The whitepaper defines a Generative AI agent as an application designed to achieve a specific goal by observing its environment and acting on it using available tools. These agents are characterized by autonomy and can operate independently of human intervention when given a clear purpose.
“Agents extend the capabilities of language models by leveraging tools to access real-time information, suggest real-world actions, and autonomously plan and execute complex tasks,” the authors write. states.
According to the paper, key components of an agent’s architecture include a cognitive framework that structures the reasoning, planning, and decision-making processes. The orchestration layer is critical because it guides agents through the cyclical process of ingesting information and performing actions.

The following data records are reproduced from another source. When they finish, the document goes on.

Lemma ledger_commit_run root planID base repositories :
  post (CommitPublicationLedgers o root planID base repositories) (λ events r, held [] events = [] ∧ ledgerOutcome root base planID repositories events r).
Proof.
  unfold CommitPublicationLedgers. case_bool_decide as Hempty; [apply (post_lifting (Ok base)); split; [done|by left]|].
  set (Q := λ events r, held [] events = [] ∧ ledgerOutcome root base planID repositories events r).
  assert (∀ (A : Type) (m : GitM A) f (phi : GitEvents → A → Prop) seen, Forall harmless seen → finds m phi →
    (∀ events a, Forall harmless (seen ++ events) → phi events a → post (f a) (λ events', Q ((seen ++ events) ++ events'))) →
    post (m ≫= f) (λ events, Q (seen ++ events))) as Hlook.
  { intros A m f phi seen Hseen Hm Hf. eapply post_bind; [exact Hm | |].
    - intros events e [He _]. assert (Forall harmless (seen ++ events)) by by apply Forall_app.
      split; [by apply harmless_held|]. by apply ledgerOutcome_failed, harmless_effects.
    - intros events a [He Ha]. eapply post_mono; [apply (Hf events a); [by apply Forall_app|done]|]. intros events' r. by rewrite app_assoc. }
  eapply (Hlook _ _ _ _ []); [done|apply finds_symbolic|]. intros ev1 headRef He1 Hb. cbn [app] in *.
  eapply Hlook; [done|apply finds_yields; by eapply (yields_attempt _ _ (λ r, match r with Ok name => isName name | Err _ => True end)); [apply (yields_name o laws)|..]|].
  intros ev2 current He2 Hcurrent.
  eapply Hlook; [done|apply finds_yields, (yields_failing_when _ _ (λ _, isName base))|].
  { destruct current; [|done]. by intros <-%negb_false_iff%bool_decide_eq_true. }
  intros ev3 [] He3 Hbase.
  eapply Hlook; [done|apply finds_yields, (yields_resolve o laws)|]. intros ev4 indexPath He4 ->. fold (indexLock root).
  set (seen := ((ev1 ++ ev2) ++ ev3) ++ ev4) in *.
  assert (Hb' : sawBranch seen headRef) by (unfold seen; rewrite <- !app_assoc; by apply (sawBranch_app [])).
  eapply (post_bind _ _ (λ events r, effects events = [] ∧ ∃ a, r = Ok a ∧ taking (indexLock root) (λ locks, held locks events) a)).
  { apply post_attempt. eapply post_mono; [apply locking_acquire|]. intros events r [He Hr]. eauto. }
  { by intros events e (_ & ? & ? & _). }
  intros events acquired (He & ? & [= <-] & Ht). assert (effects (seen ++ events) = []) as Hn by by rewrite effects_app, harmless_effects, He.
  destruct acquired as [[]|e]; cbn in Ht.
  - eapply post_mono; [apply (locked_commit root planID base repositories headRef (seen ++ events)); [done|done|done| |by apply (sawBranch_app [])]|].
    + by rewrite locks_app, (harmless_held seen He4), Ht.
    + intros events' r Hrun. unfold Q. by rewrite app_assoc.
  - apply (post_lifting (Err _)). rewrite app_nil_r. split; [|by apply ledgerOutcome_failed].
    rewrite locks_app, (harmless_held seen He4). apply elem_of_nil_inv. intros x Hx%Ht. by apply not_elem_of_nil in Hx.
Qed.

This document also explains the importance of tools such as extensions and functions that enable agents to interact with external systems. These tools allow agents to perform tasks such as updating databases and retrieving real-time data.
According to the authors, “tools bridge the gap between an agent’s internal capabilities and the external world.” These provide examples of how agents can utilize various APIs to enhance their functionality.
Additionally, the paper highlights the role of data stores in providing agents with access to dynamic information and ensuring response relevance and factual accuracy. This feature is particularly important because it allows agents to adapt to changing information situations.
This whitepaper introduces various use cases where Generative AI agents can be effectively applied. For example, an agent can interact with multiple APIs to dynamically collect necessary information to help users book flights.
Additionally, Google explained how developers can leverage these agents within applications such as Vertex AI. The platform provides a managed environment where developers can define goals, task instructions, and examples to efficiently build desired system behavior.
Meanwhile, OpenAI head Sam Altman recently published a blog titled “Reflections,” in which he said AI agents could enter the workforce by 2025. change the output of a company,” Altman wrote.